• [Supplied data]
──────────

Lemma indexed_tool index names t :
  indexed index names -> indexed (fold_left (index_spelling t) (spellings_of t) index) (names ++ [t]).
Proof.
  intros H. pose proof (index_spellings_upto index names t (spellings_of t) []) as Hup. cbn [app] in Hup.
  assert (indexed_upto (fold_left (index_spelling t) (spellings_of t) index) names t (spellings_of t)) as H'.
  { apply Hup. intros key. specialize (H key). cbv zeta. destruct (index !! key) as [[c|]|].
    - destruct H as (H1 & H2 & H3). split; [by left|]. intros t' [[? ?]|[_ []%elem_of_nil]]. by apply H3.
    - destruct H as (a & b & ? & ? & ? & ? & ?). exists a, b. split; [by left|]. split; [by left|done].
    - intros t' [[? ?]|[_ []%elem_of_nil]]. by apply (H t'). }
  intros key. specialize (H' key). cbv zeta in H'.
  assert (forall t', (t' ∈ names /\ key ∈ spellings_of t') \/ (t' = t /\ key ∈ spellings_of t) <->
    t' ∈ names ++ [t] /\ key ∈ spellings_of t') as Hiff.
  { intros t'. rewrite elem_of_app, list_elem_of_singleton. split; [intros [[? ?]|[-> ?]]; auto|intros [[?| ->] ?]; auto]. }
  destruct (_ !! key) as [[c|]|].
  - destruct H' as [[H1 H2]%Hiff H3]. split; [done|]. split; [done|]. intros t' Ht' Hk. apply H3, Hiff. by split.
  - destruct H' as (a & b & [? ?]%Hiff & [? ?]%Hiff & ?). by exists a, b.
  - intros t' Ht' Hk. apply (H' t'), Hiff. by split.
Qed.

Lemma build_flat_index_spec names : indexed (build_flat_index names) names.
Proof.
  unfold build_flat_index. assert (forall l index done, indexed index done ->
    indexed (fold_left (fun index canonical => fold_left (index_spelling canonical) (spellings_of canonical) index) l index) (done ++ l)) as H.
  { induction l as [|t l IH]; intros index done Hi; [by rewrite app_nil_r|]. cbn [fold_left].
    rewrite cons_middle, app_assoc. by apply IH, indexed_tool. }
  apply (H names ∅ []). intros key. rewrite lookup_empty. set_solver.
Qed.

Lemma flat_index_tools {T} (m : gmap tool_key T) : indexed (flat_index (new_registry m)) (map fst (map_to_list m)).
Proof. apply build_flat_index_spec. Qed.

Lemma registered_key {T} (m : gmap tool_key T) t : t ∈ map fst (map_to_list m) <-> is_Some (m !! t).
Proof.
  rewrite list_elem_of_fmap. split.
  - intros ([t' x] & -> & H%elem_of_map_to_list). by eexists.
  - intros [x Hx]. exists (t, x). by rewrite elem_of_map_to_list.
Qed.

Lemma first_unique_sound index cs t : first_unique index cs = Some t -> exists c, c ∈ cs /\ index !! c = Some (Unique t).
Proof.
  induction cs as [|c cs IH]; [done|]. cbn. destruct (index !! c) as [[t'|]|] eqn:E.
  - intros [= ->]. exists c. split; [left|done].
  - intros (c' & ? & ?)%IH. exists c'. split; [by right|done].
  - intros (c' & ? & ?)%IH. exists c'. split; [by right|done].
Qed.

(** A flat name, read back, is spelled as it was. *)
Lemma parse_flat_spelling n ns t : parse_flat_mcp_tool_name n = (Some ns, t) -> ns ++ &"__" ++ t = n /\ t <> [].
Proof.
  unfold parse_flat_mcp_tool_name. destruct (strip_prefix LEGACY_MCP_TOOL_NAME_PREFIX n) as [rest|] eqn:Ep; [|done].
  apply strip_prefix_Some in Ep as ->. destruct (find MCP_TOOL_NAME_DELIMITER rest) as [idx|] eqn:Ef; [|done].
  destruct (parse_flat_prefixed rest idx Ef) as (server & tl & -> & <- & _). rewrite take_app_length, drop_app_length, drop_app_length.
  destruct server as [|c server]; [done|]. destruct tl as [|d tl]; [done|]. intros [= <- <-].
  by split.
Qed.

Lemma parse_flat_plain n t : parse_flat_mcp_tool_name n = (None, t) -> t = n.
Proof.
  unfold parse_flat_mcp_tool_name. destruct (strip_prefix _ n) as [rest|]; [|congruence].
  destruct (find _ rest); [|congruence]. destruct (take _ rest); [congruence|]. destruct (drop _ (drop _ rest)); congruence.
Qed.

(** The flat name itself is the first candidate of what is read from it. *)
Lemma parse_flat_candidate n : n <> [] -> exists rest, flat_candidates (parse_flat_mcp_tool_name n) = n :: rest.
Proof.
  intros Hn. destruct (parse_flat_mcp_tool_name n) as [[ns|] t] eqn:E; unfold flat_candidates.
  - apply parse_flat_spelling in E as [<- _]. cbn [List.filter]. rewrite bool_decide_false by done. by eexists.
  - apply parse_flat_plain in E as ->. cbn [List.filter]. rewrite bool_decide_false by done. by eexists.
Qed.

(** ** Theorems *)

(** C29: The tool of a call is found as the call spells it: a name that is registered finds
    its own tool; any other finds a tool only if one of the call's flat spellings is a
    spelling of that tool and of no other registered tool.  In particular a registered
    tool called by a flat spelling of its own, read back as the wires do it, is found
    when no other tool is registered under what was read or has that spelling. *)
Theorem tool_lookup_spec {T} (m : gmap tool_key T) :
  (forall name x, m !! name = Some x -> tool (new_registry m) name = Some x) /\
  (forall name x, m !! name = None -> tool (new_registry m) name = Some x ->
     exists t c, m !! t = Some x /\ c ∈ flat_candidates name /\ c ∈ spellings_of t /\
       forall t', is_Some (m !! t') -> c ∈ spellings_of t' -> t' = t) /\
  (forall t x n, m !! t = Some x -> n ∈ spellings_of t -> n <> [] ->
     (forall t', is_Some (m !! t') -> n ∈ spellings_of t' -> t' = t) ->
     (is_Some (m !! parse_flat_mcp_tool_name n) -> parse_flat_mcp_tool_name n = t) ->
     tool (new_registry m) (parse_flat_mcp_tool_name n) = Some x).
Proof.
  assert (forall name, m !! name = None -> tool (new_registry m) name =
    first_unique (flat_index (new_registry m)) (flat_candidates name) ≫= fun t => m !! t) as Hmiss.
  { intros name Hn. unfold tool, resolve_name. cbn [tools new_registry]. by rewrite Hn. }
  split_and!.
  - intros name x Hx. unfold tool. cbn [tools new_registry]. by rewrite Hx.
  - intros name x Hn. rewrite Hmiss by done. destruct (first_unique _ _) as [t|] eqn:Ef; [|done]. cbn. intros Hx.
    apply first_unique_sound in Ef as (c & Hc & Hi). pose proof (flat_index_tools m c) as Hs. rewrite Hi in Hs.
    destruct Hs as (_ & H2 & H3). exists t, c. split_and!; try done. intros t' Ht'. by apply H3, registered_key.
  - intros t x n Hx Hsp Hne Hother Hp. destruct (m !! parse_flat_mcp_tool_name n) as [y|] eqn:Ey.
    + rewrite (Hp ltac:(by eexists)). unfold tool. cbn [tools new_registry]. by rewrite Hx.
    + rewrite Hmiss by done. destruct (parse_flat_candidate n Hne) as [rest ->]. cbn [first_unique].
      pose proof (flat_index_tools m n) as Hs. assert (t ∈ map fst (map_to_list m)) as Ht by (apply registered_key; by eexists).
      destruct (flat_index (new_registry m) !! n) as [[t'|]|].
      * destruct Hs as (H1 & H2 & _). apply registered_key in H1. by rewrite (Hother t' H1 H2).
      * destruct Hs as (a & b & Ha%registered_key & Hb%registered_key & Hab & Hsa & Hsb).
        by rewrite (Hother _ Ha Hsa), (Hother _ Hb Hsb) in Hab.
      * by destruct (Hs t Ht).
Qed.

──────────

• [Work instruction]
From the data above, output exactly the lines between the one containing "(forall name x, m !! name = None" and the one containing "(is_Some (m !!", counting both of them.

• [Your solution]
  (forall name x, m !! name = None -> tool (new_registry m) name = Some x ->
     exists t c, m !! t = Some x /\ c ∈ flat_candidates name /\ c ∈ spellings_of t /\
       forall t', is_Some (m !! t') -> c ∈ spellings_of t' -> t' = t) /\
  (forall t x n, m !! t = Some x -> n ∈ spellings_of t -> n <> [] ->
     (forall t', is_Some (m !! t') -> n ∈ spellings_of t' -> t' = t) ->
     (is_Some (m !! parse_flat_mcp_tool_name n) -> parse_flat_mcp_tool_name n = t) ->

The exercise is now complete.